Nous regardons un film d’Yves Boisset. Kristina Janda y joue le rôle d’une Allemande, mais j’entends son accent polonais. Je ne suis pas seulement en train de dire que je reconnais l’accent : c’est une réminiscence physique. L’accent me traverse, convoquant immédiatement les visages de Piotr et Monica, la lumière blanche de Marseille l’été de mes treize ans.

Alors que nous installons l’exposition avec A, nous parlons de la quête des origines, des silences. Elle m’explique comment le mutisme de son père autour de sa propre mère, de sa grand-mère, l’a poussée à faire des recherches généalogiques. Elle s’est lancée dans un chantier d’écriture : inventer la vie d’une dizaine de personnes de sa famille, les reconstruire à partir de traces infimes, d’indices biographiques d’état civil. Je suis médusée par la joie qu’elle éprouve à inventer ces existences. Le manque ouvre un espace plus grand que la vérité. Au vernissage, Agnès arrive avec l’amie lectrice qui m’a écrit dimanche, je suis émue, je crois que nous ressentons toutes les deux le besoin de nous toucher, d’un geste qui dit je te connais.

Je trie ma messagerie, parfois j’ouvre des emails pour m’assurer de ne pas supprimer quelque chose d’important. Plongée vertigineuse. Des situations qui se répètent, des moments restés intacts dans ma mémoire, des échanges oubliés qui me troublent.
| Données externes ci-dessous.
(** X8: [load_builtin_catalog] gives no row when the file is missing,
    unreadable or lacks one of the columns name, ra, dec; each row it
    gives has the catalog code as type and comes from a record whose ra
    and dec cells are present, with a NaN size when the file has no
    diameter column. *)
Theorem load_builtin_catalog_rows (w : World) (filepath catalog_type : string) :
  (path_exists w filepath = false -> load_builtin_catalog w filepath catalog_type = [])
  /\ (forall msg, read_csv w filepath = Raise msg ->
                  load_builtin_catalog w filepath catalog_type = [])
  /\ (forall df c, read_csv w filepath = Ok df ->
                   In c [ "name"%string; "ra"%string; "dec"%string ] ->
                   in_strs c (csv_columns df) = false ->
                   load_builtin_catalog w filepath catalog_type = [])
  /\ (forall r, In r (load_builtin_catalog w filepath catalog_type) ->
                TYPE r = catalog_type
                /\ exists df rec,
                     read_csv w filepath = Ok df /\ In rec (csv_records df)
                     /\ isna (csv_ra rec) = false /\ isna (csv_dec rec) = false
                     /\ main_id r = astype_str w (csv_name rec)
                     /\ ra r = to_numeric w (csv_ra rec)
                     /\ dec r = to_numeric w (csv_dec rec)
                     /\ (in_strs "diameter" (csv_columns df) = false ->
                         galdim_majaxis r = NaN)).
Proof.
  unfold load_builtin_catalog. split; [| split; [| split]].
  - intros ->. reflexivity.
  - intros msg ->. destruct (path_exists w filepath); reflexivity.
  - intros df c -> Hc Hmiss. destruct (path_exists w filepath); [| reflexivity]. cbn [negb].
    assert (forallb (fun c0 => in_strs c0 (csv_columns df))
                    [ "name"%string; "ra"%string; "dec"%string ] = false) as ->.
    { destruct (forallb _ _) eqn:E; [| reflexivity].
      rewrite forallb_forall in E. rewrite (E c Hc) in Hmiss. discriminate Hmiss. }
    reflexivity.
  - intros r. destruct (path_exists w filepath); [| intros []]. cbn [negb].
    destruct (read_csv w filepath) as [df | msg]; [| intros []].
    destruct (forallb _ _); [| intros []]. cbn [negb].
    intros Hin. apply in_map_iff in Hin as [rec [<- Hrec]].
    apply filter_In in Hrec as [Hrec Hna]. apply andb_prop in Hna as [Hra Hdec].
    apply negb_true_iff in Hra, Hdec.
    split; [reflexivity |]. exists df, rec. cbn.
    repeat split; try assumption. intros ->. reflexivity.
Qed.

Lemma lookup_In (key : string) (c : Catalogs) (e : CatalogEntry) :
  lookup key c = Some e -> In (key, e) c.
Proof.
  induction c as [| [k e'] c IH]; cbn; [discriminate |].
  destruct (key =? k)%string eqn:E.
  - intros H. injection H as ->. apply String.eqb_eq in E. subst k. left. reflexivity.
  - intros H. right. apply IH. exact H.
Qed.

Lemma selected_in_filter_types (catalogs : Catalogs) (key : string) :
  selected catalogs key = true -> in_strs key (filter_types catalogs) = true.
Proof.
  unfold selected. destruct (lookup key catalogs) as [e |] eqn:E; [| discriminate].
  intros Hs. apply lookup_In in E.
  unfold in_strs. apply existsb_exists. exists key. split; [| apply String.eqb_refl].
  unfold filter_types, keys. apply in_map_iff. exists (key, e). split; [reflexivity |].
  apply filter_In. split; [exact E | exact Hs].
Qed.

(** X9: a row of a built-in catalog that was loaded has type M, NGC or
    IC, its catalog is selected, and the type filter keeps it. *)
Theorem local_rows_pass_the_type_filter (w : World) (catalogs : Catalogs)
        (frame : list Row) (r : Row) :
  In frame (local_frames w catalogs) -> In r frame ->
  In (TYPE r) [ "M"%string; "NGC"%string; "IC"%string ]
  /\ selected catalogs (TYPE r) = true
  /\ in_strs (TYPE r) (filter_types catalogs) = true.
Proof.
  unfold local_frames. intros Hf Hr.
  apply in_map_iff in Hf as [[key file] [<- Hkf]]. cbn [fst snd] in Hr.
  apply filter_In in Hkf as [Hkf Hsel]. cbn [fst] in Hsel.
  rewrite (load_builtin_catalog_type w file key r Hr).
  split; [| split; [exact Hsel | apply selected_in_filter_types; exact Hsel]].
  unfold catalog_files in Hkf. cbn in Hkf.
  destruct Hkf as [E | [E | [E | []]]]; injection E as <- _; cbn; auto.
Qed.

Lemma leading_alnum_chars (s : string) :
  has_char (fun c => negb (is_alnum c)) (leading_alnum s) = false.
Proof.
  induction s as [| c s IH]; [reflexivity |]. cbn.
  destruct (is_alnum c) eqn:E; [| reflexivity]. cbn. rewrite E, IH. reflexivity.
Qed.

Lemma leading_alnum_prefix (s : string) : String.prefix (leading_alnum s) s = true.
Proof.
  induction s as [| c s IH]; [reflexivity |]. cbn.
  destruct (is_alnum c); [| reflexivity]. cbn.
  destruct (ascii_dec c c) as [_ | N]; [exact IH | exfalso; apply N; reflexivity].
Qed.

Lemma derive_type_shape (id : string) :
  derive_type id <> EmptyString
  /\ has_char (fun c => negb (is_alnum c)) (derive_type id) = false
  /\ (derive_type id = "Unknown"%string \/ String.prefix (derive_type id) id = true).
Proof.
  unfold derive_type. pose proof (leading_alnum_chars id) as Hc.
  pose proof (leading_alnum_prefix id) as Hp.
  destruct (leading_alnum id) as [| c t].
  - split; [discriminate |]. split; [reflexivity | left; reflexivity].
  - split; [discriminate |]. split; [exact Hc | right; exact Hp].
Qed.

(** X10: a row of the Simbad frame is typed by the leading letters and
    digits of its identifier ([Unknown] when there are none), and its
    type is never M, NGC or IC. *)
Theorem simbad_frame_rows (w : World) (W H : Z) (rows : list Row) (r : Row) :
  simbad_frame w W H = Ok rows -> In r rows ->
  TYPE r = derive_type (main_id r)
  /\ ~ In (TYPE r) [ "M"%string; "NGC"%string; "IC"%string ]
  /\ TYPE r <> EmptyString
  /\ has_char (fun c => negb (is_alnum c)) (TYPE r) = false
  /\ (TYPE r = "Unknown"%string \/ String.prefix (TYPE r) (main_id r) = true)
  /\ exists result_table s,
       query_region w (pix2radec w (IZR W / 2) (IZR H / 2)) (radius_deg w W H)
                    (minsize_arcmin w) = Ok result_table
       /\ In s result_table
       /\ r = mkRow (s_main_id s) (s_ra s) (s_dec s) (derive_type (s_main_id s))
                    (s_galdim_majaxis s).
Proof.
  unfold simbad_frame.
  destruct (query_region w _ _ _) as [result_table | msg]; cbn [bind]; [| discriminate].
  intros E Hr. injection E as <-.
  apply filter_In in Hr as [Hr Hex]. apply in_map_iff in Hr as [s [<- Hs]].
  cbn [TYPE main_id] in *.
  destruct (derive_type_shape (s_main_id s)) as (Hne & Hch & Hpre).
  split; [reflexivity |]. split.
  - intros Hin. apply negb_true_iff in Hex.
    assert (in_strs (derive_type (s_main_id s)) (map fst catalog_files) = true) as C.
    { unfold in_strs. apply existsb_exists. exists (derive_type (s_main_id s)).
      split; [exact Hin | apply String.eqb_refl]. }
    change (in_strs (derive_type (s_main_id s)) (map fst catalog_files) = false) in Hex.
    rewrite C in Hex. discriminate Hex.
  - repeat split; try assumption. exists result_table, s. auto.
Qed.

Lemma test_simbad_frame :
  simbad_frame (simbad_world 100 no_files) 1000 1000
  = Ok [ mkRow "UGC 394" (Fin 6) (Fin 5) "UGC" (Fin 2);
         mkRow "[VV2006] J1" (Fin 6) (Fin 6) "Unknown" NaN ].
Proof. reflexivity. Qed.

Lemma simbad_frame_rows_witness :
  let r := mkRow "UGC 394" (Fin 6) (Fin 5) "UGC" (Fin 2) in
  TYPE r = derive_type (main_id r)
  /\ ~ In (TYPE r) [ "M"%string; "NGC"%string; "IC"%string ]
  /\ TYPE r <> EmptyString
  /\ has_char (fun c => negb (is_alnum c)) (TYPE r) = false
  /\ (TYPE r = "Unknown"%string \/ String.prefix (TYPE r) (main_id r) = true)
  /\ exists result_table s,
       query_region (simbad_world 100 no_files)
                    (pix2radec (simbad_world 100 no_files) (IZR 1000 / 2) (IZR 1000 / 2))
                    (radius_deg (simbad_world 100 no_files) 1000 1000)
                    (minsize_arcmin (simbad_world 100 no_files)) = Ok result_table
       /\ In s result_table
       /\ r = mkRow (s_main_id s) (s_ra s) (s_dec s) (derive_type (s_main_id s))
                    (s_galdim_majaxis s).
Proof.
  apply (simbad_frame_rows (simbad_world 100 no_files) 1000 1000
           [ mkRow "UGC 394" (Fin 6) (Fin 5) "UGC" (Fin 2);
             mkRow "[VV2006] J1" (Fin 6) (Fin 6) "Unknown" NaN ]).
  - reflexivity.
  - left. reflexivity.
Defined.

Lemma local_rows_pass_the_type_filter_witness :
  let r := mkRow "M 1" (Fin 5) (Fin 5) "M" NaN in
  In (TYPE r) [ "M"%string; "NGC"%string; "IC"%string ]
  /\ selected (interface_catalogs false) (TYPE r) = true
  /\ in_strs (TYPE r) (filter_types (interface_catalogs false)) = true.
Proof.
  apply (local_rows_pass_the_type_filter (flat_world 100 test_files)
           (interface_catalogs false) test_rows).
  - left. reflexivity.
  - left. reflexivity.
Defined.

(** ** Runs that load nothing *)

Lemma load_frames_query_failure (w : World) (W H : Z) (catalogs : Catalogs)
      (msg : string) :
  simbad_catalogs catalogs <> [] ->
  query_region w (pix2radec w (IZR W / 2) (IZR H / 2)) (radius_deg w W H)
               (minsize_arcmin w) = Raise msg ->
  load_frames w W H catalogs = Raise msg.
Proof.
  intros Hs Hq. unfold load_frames.
  destruct (simbad_catalogs catalogs) as [| k ks]; [contradiction |].
  unfold simbad_frame. rewrite Hq. reflexivity.
Qed.

(** X11: when a catalog other than M, NGC and IC is selected and the
    Simbad query raises, [annotate_fit] raises with it: the rows of the
    built-in catalogs that were loaded before are not annotated either. *)
Theorem simbad_failure_aborts_the_run (w : World) (W H : Z) (catalogs : Catalogs)
        (title logo_path overlay_type msg : string) :
  simbad_catalogs catalogs <> [] ->
  query_region w (pix2radec w (IZR W / 2) (IZR H / 2)) (radius_deg w W H)
               (minsize_arcmin w) = Raise msg ->
  load_frames w W H catalogs = Raise msg
  /\ annotate_fit w W H catalogs title logo_path overlay_type = Raise msg.
Proof.
  intros Hs Hq.
  pose proof (load_frames_query_failure w W H catalogs msg Hs Hq) as Hl.
  split; [exact Hl |]. unfold annotate_fit. rewrite Hl. reflexivity.
Qed.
Je redécouvre une assurance que j’ai l’impression d’avoir perdue tout à fait. Mais le sentiment d’être beaucoup plus libre aujourd’hui.

Neige de fleurs de cerisier. Au milieu du trottoir, deux enfants assis à califourchon sur une trottinette. Le plus grand chante Vent frais, vent du matin. Son chant est clair, presque lyrique. Ses mains battent en l’air la mesure à la manière d’un chef d’orchestre. Le plus petit l’écoute avec une intensité absolue. Être saisie par leur capacité à être pleinement là, à croire totalement à ce qu’ils font.

Comme me l’a suggéré Damien je décide de faire des tirages cyanotypes à partir de négatifs des photos prises à quatre mains au Yashica avec Nina. J’enduis le papier dans la salle de bain, je lui trouve finalement une bonne raison de n’avoir pas de fenêtre. Au moment des tirages bien sûr le ciel se voile, cette fois je vérifie les UV, ajuste les temps d’exposition. Craignant que le temps se gâte tout à fait, je procède à l’arrache. 6 x 6 cm c’est petit. Il y a beaucoup de flou et les expositions sont imparfaites. Je fais sécher sous buvard. Je rassemble les bandes en un petit paquet compact, je les glisse dans la valise pour Nice. Je cours acheter le dernier livre de Claude Favre, Membres fantômes, dont une chronique partagée sur le web vient de me rappeler l’existence, je l’ouvre au hasard, lis la phrase qui s’impose, le présent aide parfois à la beauté.

s’absenter aux autres

Mes jambes se dérobent, j’abandonne l’idée d’avancer sur les cyanotypes aujourd’hui, je me couche dans la chambre de Nina, je redoute de n’être pas remise pour la lecture de jeudi, la lumière de l’après midi me replonge dans l’ennui des siestes d’enfance, mais je m’endors.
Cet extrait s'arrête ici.